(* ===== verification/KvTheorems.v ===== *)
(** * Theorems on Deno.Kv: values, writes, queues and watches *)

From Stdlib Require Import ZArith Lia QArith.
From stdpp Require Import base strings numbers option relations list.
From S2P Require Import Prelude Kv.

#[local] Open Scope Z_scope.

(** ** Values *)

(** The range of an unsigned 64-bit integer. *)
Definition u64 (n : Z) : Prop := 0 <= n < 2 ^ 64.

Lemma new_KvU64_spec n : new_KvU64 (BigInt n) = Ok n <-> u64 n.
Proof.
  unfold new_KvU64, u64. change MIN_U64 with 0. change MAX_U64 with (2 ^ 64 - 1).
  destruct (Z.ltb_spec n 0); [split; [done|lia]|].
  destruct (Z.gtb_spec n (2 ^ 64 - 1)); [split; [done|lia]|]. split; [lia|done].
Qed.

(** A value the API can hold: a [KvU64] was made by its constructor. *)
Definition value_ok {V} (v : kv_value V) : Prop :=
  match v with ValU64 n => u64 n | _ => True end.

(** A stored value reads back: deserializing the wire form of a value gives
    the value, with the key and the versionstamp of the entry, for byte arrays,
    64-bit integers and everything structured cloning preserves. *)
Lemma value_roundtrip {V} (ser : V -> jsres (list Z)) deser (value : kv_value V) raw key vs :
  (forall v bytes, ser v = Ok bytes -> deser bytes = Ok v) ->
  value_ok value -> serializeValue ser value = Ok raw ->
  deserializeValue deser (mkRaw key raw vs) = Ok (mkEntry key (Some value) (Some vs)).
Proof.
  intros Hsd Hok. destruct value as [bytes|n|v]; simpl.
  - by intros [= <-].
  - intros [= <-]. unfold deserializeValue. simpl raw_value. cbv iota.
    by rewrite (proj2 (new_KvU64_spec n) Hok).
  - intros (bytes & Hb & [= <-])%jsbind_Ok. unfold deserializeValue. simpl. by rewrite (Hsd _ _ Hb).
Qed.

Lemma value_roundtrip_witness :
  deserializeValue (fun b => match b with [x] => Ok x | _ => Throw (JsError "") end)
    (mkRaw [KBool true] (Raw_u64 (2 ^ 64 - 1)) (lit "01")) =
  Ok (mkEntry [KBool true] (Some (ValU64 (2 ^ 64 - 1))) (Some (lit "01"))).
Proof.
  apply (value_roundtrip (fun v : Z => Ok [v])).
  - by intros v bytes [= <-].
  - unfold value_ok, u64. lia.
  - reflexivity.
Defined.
-*-*-
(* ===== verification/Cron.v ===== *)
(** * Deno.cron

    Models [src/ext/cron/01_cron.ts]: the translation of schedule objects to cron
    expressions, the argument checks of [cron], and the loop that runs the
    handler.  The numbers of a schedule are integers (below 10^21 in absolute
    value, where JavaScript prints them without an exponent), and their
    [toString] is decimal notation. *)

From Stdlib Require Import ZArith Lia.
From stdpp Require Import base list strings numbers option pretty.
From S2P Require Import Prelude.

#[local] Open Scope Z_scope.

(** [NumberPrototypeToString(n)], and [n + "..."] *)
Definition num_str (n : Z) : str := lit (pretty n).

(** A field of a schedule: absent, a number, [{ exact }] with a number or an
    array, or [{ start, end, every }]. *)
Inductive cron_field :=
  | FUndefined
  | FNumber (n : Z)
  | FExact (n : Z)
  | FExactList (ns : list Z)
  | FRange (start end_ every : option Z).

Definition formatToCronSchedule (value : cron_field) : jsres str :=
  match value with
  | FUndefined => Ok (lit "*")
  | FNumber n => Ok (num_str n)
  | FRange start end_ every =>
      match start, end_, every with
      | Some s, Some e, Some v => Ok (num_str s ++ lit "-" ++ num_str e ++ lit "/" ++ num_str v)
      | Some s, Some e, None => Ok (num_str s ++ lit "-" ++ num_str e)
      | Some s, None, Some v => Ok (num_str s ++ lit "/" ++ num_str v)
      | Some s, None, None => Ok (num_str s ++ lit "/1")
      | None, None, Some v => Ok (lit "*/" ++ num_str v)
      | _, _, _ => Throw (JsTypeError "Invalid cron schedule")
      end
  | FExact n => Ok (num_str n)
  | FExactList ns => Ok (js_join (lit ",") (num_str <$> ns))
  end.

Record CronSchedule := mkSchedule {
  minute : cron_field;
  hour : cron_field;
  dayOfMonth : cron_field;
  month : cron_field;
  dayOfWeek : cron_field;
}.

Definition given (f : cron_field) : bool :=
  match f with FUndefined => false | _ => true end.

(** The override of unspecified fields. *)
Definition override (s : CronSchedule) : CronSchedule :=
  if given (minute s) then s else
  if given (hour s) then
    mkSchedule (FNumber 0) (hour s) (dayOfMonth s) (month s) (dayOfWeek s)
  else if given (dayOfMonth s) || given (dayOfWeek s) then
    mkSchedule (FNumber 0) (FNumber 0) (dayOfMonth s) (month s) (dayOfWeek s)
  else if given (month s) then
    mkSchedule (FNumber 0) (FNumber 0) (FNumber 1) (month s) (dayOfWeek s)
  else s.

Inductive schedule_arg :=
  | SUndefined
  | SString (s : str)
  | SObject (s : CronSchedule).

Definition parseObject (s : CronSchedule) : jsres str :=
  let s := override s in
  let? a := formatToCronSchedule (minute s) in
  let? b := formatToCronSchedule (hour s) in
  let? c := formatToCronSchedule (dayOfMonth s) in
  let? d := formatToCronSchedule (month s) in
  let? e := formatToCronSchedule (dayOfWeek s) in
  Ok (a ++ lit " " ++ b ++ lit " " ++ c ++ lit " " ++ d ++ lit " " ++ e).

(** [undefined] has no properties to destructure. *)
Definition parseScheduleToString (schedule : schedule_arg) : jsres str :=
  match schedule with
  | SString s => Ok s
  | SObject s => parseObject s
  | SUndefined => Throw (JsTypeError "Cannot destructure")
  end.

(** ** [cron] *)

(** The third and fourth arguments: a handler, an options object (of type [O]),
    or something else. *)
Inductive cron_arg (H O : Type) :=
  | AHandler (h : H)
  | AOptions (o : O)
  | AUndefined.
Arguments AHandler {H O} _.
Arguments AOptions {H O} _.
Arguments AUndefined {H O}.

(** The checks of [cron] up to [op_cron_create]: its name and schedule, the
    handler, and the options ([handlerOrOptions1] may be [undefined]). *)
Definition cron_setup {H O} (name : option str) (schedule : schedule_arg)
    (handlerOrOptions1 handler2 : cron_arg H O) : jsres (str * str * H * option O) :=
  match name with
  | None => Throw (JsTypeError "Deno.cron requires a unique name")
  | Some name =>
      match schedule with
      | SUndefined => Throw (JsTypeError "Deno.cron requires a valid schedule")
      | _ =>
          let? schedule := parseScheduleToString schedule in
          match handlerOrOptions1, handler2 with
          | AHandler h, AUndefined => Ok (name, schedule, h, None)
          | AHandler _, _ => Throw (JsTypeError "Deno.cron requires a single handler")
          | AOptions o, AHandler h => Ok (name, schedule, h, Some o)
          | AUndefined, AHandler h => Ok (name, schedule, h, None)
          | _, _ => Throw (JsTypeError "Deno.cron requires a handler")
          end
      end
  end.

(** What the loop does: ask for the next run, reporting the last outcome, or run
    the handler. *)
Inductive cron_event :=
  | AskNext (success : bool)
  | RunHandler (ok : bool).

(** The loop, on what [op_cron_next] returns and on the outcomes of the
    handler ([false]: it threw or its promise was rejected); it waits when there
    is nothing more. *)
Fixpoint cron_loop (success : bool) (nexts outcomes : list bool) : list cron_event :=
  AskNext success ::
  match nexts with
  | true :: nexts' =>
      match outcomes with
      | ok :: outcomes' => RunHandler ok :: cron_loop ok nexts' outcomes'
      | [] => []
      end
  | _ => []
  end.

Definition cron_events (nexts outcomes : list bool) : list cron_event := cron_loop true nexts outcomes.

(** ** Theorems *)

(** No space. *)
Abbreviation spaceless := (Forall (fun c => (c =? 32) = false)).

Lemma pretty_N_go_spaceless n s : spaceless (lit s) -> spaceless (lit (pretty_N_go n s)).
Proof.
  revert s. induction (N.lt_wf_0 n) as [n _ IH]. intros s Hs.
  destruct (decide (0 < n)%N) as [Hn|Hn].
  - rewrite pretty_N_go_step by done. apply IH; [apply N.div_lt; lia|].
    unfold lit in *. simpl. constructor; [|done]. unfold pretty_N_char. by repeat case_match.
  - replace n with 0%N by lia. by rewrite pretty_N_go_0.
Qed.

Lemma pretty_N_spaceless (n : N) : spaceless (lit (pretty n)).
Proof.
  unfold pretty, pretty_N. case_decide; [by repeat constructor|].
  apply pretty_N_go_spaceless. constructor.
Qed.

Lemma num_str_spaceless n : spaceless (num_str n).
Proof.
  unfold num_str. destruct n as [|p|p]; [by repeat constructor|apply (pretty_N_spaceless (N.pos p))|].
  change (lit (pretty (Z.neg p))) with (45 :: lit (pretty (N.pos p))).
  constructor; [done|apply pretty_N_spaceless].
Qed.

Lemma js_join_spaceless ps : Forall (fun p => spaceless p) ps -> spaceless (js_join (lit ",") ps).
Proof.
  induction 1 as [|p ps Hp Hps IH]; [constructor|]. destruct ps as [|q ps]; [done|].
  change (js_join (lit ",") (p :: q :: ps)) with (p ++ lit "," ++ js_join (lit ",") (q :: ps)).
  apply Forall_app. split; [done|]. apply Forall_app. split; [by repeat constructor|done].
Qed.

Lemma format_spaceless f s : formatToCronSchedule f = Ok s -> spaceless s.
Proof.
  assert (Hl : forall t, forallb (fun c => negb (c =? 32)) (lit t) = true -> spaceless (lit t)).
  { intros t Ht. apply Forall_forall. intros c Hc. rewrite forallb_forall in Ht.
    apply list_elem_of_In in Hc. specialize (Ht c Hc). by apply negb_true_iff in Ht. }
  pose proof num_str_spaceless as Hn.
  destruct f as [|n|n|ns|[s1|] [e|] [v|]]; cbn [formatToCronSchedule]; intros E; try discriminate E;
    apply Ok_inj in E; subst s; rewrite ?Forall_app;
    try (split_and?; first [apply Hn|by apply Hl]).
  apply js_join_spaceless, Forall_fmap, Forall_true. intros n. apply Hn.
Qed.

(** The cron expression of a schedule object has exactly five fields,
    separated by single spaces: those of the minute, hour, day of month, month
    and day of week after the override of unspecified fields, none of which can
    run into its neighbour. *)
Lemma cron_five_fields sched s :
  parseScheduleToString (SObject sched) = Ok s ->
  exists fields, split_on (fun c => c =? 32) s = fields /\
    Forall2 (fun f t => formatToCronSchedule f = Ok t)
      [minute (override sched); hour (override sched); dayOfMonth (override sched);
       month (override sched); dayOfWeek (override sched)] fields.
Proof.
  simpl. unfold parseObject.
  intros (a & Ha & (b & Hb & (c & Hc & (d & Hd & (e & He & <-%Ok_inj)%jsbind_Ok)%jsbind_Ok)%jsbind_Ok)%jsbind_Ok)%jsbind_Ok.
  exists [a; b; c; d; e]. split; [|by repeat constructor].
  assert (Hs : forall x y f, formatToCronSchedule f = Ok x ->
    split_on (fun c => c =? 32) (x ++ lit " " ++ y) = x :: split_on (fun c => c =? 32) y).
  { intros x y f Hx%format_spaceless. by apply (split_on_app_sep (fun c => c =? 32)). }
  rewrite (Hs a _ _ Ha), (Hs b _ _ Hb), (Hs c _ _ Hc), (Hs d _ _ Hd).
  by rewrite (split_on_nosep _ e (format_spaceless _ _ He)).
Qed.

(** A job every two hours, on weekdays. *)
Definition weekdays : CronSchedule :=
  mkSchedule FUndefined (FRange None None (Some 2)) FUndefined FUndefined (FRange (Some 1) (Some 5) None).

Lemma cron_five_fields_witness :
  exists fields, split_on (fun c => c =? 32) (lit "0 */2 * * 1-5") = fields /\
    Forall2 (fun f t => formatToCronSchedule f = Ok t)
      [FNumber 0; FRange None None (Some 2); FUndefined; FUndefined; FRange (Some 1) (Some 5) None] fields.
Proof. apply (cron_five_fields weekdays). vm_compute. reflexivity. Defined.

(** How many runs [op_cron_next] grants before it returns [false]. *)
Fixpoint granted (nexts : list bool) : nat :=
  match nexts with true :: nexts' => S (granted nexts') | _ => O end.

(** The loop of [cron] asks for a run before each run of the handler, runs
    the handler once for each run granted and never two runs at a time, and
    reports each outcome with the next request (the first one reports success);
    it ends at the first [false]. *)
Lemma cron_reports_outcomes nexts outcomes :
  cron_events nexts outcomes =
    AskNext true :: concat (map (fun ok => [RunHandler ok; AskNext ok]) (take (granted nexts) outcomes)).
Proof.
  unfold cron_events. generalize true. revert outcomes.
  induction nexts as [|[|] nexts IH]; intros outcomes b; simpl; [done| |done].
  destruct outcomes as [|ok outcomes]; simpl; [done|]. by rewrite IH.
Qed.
-*-*-
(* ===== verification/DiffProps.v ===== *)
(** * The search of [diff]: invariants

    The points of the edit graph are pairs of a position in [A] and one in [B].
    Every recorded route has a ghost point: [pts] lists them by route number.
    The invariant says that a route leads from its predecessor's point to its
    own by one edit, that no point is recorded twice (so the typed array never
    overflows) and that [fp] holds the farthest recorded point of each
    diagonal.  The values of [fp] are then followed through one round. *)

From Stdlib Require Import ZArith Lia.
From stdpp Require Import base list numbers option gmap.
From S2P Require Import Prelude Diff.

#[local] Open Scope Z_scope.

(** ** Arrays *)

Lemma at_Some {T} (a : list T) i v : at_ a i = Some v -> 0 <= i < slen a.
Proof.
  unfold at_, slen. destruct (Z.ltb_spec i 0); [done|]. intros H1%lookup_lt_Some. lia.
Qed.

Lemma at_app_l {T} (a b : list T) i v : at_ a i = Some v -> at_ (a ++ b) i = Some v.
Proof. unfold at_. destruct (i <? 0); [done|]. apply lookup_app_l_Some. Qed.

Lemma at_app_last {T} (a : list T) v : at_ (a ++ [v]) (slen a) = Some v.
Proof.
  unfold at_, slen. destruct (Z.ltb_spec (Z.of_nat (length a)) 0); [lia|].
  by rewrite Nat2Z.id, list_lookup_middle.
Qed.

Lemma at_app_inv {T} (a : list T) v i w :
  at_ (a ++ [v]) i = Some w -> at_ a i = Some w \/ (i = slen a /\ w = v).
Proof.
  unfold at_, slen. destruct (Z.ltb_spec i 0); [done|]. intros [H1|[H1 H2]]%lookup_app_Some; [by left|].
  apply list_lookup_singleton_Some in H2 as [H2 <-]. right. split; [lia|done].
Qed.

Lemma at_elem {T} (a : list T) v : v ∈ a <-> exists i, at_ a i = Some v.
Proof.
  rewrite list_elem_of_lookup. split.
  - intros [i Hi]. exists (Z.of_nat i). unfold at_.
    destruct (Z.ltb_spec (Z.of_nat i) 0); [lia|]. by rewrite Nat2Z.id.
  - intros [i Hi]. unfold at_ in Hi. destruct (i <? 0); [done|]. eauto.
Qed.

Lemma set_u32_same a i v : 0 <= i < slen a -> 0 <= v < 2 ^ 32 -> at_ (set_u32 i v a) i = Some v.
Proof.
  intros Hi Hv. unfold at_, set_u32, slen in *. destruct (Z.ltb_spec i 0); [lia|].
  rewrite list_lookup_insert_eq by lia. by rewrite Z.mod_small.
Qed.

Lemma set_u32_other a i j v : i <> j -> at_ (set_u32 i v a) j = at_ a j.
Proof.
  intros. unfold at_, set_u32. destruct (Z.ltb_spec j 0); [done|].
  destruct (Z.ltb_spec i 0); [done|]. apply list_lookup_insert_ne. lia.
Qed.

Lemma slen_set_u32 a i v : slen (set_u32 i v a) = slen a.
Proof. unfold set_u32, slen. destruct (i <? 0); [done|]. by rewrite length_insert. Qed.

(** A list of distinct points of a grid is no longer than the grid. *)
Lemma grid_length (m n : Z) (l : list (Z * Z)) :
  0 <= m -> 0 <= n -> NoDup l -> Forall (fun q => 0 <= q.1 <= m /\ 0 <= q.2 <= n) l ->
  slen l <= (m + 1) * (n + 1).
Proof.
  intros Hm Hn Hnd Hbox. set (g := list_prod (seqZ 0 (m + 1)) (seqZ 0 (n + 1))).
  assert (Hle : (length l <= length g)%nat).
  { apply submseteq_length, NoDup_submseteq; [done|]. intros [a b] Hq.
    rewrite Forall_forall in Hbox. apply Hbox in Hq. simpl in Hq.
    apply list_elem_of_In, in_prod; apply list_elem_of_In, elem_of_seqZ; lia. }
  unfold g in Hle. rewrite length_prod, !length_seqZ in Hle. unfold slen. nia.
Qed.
-*-*-
§ What to produce: Above are the records; print exactly the lines from the line with "None => Throw" to the line with "AUndefined => Ok (name, schedule, h, None)", including both, and nothing else.

§ Result:
  | None => Throw (JsTypeError "Deno.cron requires a unique name")
  | Some name =>
      match schedule with
      | SUndefined => Throw (JsTypeError "Deno.cron requires a valid schedule")
      | _ =>
          let? schedule := parseScheduleToString schedule in
          match handlerOrOptions1, handler2 with
          | AHandler h, AUndefined => Ok (name, schedule, h, None)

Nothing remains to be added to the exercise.